Coût de la grève : quand les travailleurs s’arrêtent...

07 Janvier 2020

Aux lamentations continuelles des médias sur ce que la grève « coûte » à la SNCF et la RATP se sont ajoutées, cadeaux de fin d’année et repas de réveillon obligent, les pertes subies par les commerçants.

Quelles que soient les chaînes de radio ou de télévision, ainsi que l’ensemble de la presse écrite, personne n’a pu échapper à ces annonces de dommages que les grévistes feraient subir aux entreprises, petites ou grosses. La SNCF chiffre ses pertes à 20 millions d’euros par jour, soit 620 millions au 31e jour de grève. Pour la RATP, le manque à gagner serait évalué à déjà 100 millions. Sans parler des remboursements de billets pour des trajets non effectués faute de trains, ou de Pass Navigo pour la seconde, même si, pour l’instant, le flou domine sur ce point.

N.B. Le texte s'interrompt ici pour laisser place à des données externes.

(** * Spelling: the dictation view and its cipher game

    A shallow embedding of the [Spelling] component: its React state is a
    record, every event handler is a function from the state of the render
    it closes over to the state of the next render, and what a handler asks
    of the browser's speech engine is the list of commands it returns. *)

From Stdlib Require Import Ascii String QArith.
From stdpp Require Import gmap strings list fin_maps pretty.

Local Open Scope string_scope.
Local Open Scope list_scope.

(* stdpp's solvers clear hypotheses by name as they go *)
Set Warnings "-clear-no-such-hyp".

(** ** JavaScript values the handlers rely on *)

(** [if (s)] on a string: the empty string is falsy. *)
Definition truthy (s : string) : bool :=
  match s with
  | EmptyString => false
  | String _ _ => true
  end.

(** [if (x)] on [string | null | undefined]. *)
Definition truthy_opt (x : option string) : bool :=
  match x with
  | Some s => truthy s
  | None => false
  end.

(** [hay.includes(needle)]. *)
Fixpoint includes (needle hay : string) : bool :=
  String.prefix needle hay ||
  match hay with
  | EmptyString => false
  | String _ rest => includes needle rest
  end.

(** An uncaught exception leaves the handler before it reaches its state
    setters. *)
Inductive JsError := TypeError.

Inductive completion (A : Type) :=
  | Normal (a : A)
  | Throw (e : JsError).
Arguments Normal {A} a.
Arguments Throw {A} e.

Les commerçants ont été largement interviewés pour déplorer leur manque de clients en cette fin d’année, et les pertes qui s’ajoutent à celles occasionnées il y a un an par la mobilisation des gilets jaunes.

En revanche, les médias ont été beaucoup plus discrets sur les pertes de salaire que connaissent les grévistes qui se sont lancés dans la lutte en toute connaissance de cause, acceptant le fait d’avoir à payer de leur poche le choix de se battre contre une réforme qui les attaque, eux, et surtout les générations futures de travailleurs.

Ces commentateurs des grands médias, qui relaient sans se poser de questions les plaintes du gouvernement et du grand patronat, accusent sans vergogne une « minorité de grévistes » de vouloir paralyser l’économie. Mais, si l’on retourne le problème, on voit alors concrètement quelles richesses cette minorité crée par son travail ! À l’échelle de tout un pays, on atteint des milliards produits par les travailleurs, dont ils sont dépossédés par une poignée de profiteurs, aux dépens de l’ensemble de la société. Mais ces richesses, que le travail des salariés rapporte aux actionnaires et aux gros capitalistes, les médias n’en parlent que quand leur flot se tarit un peu.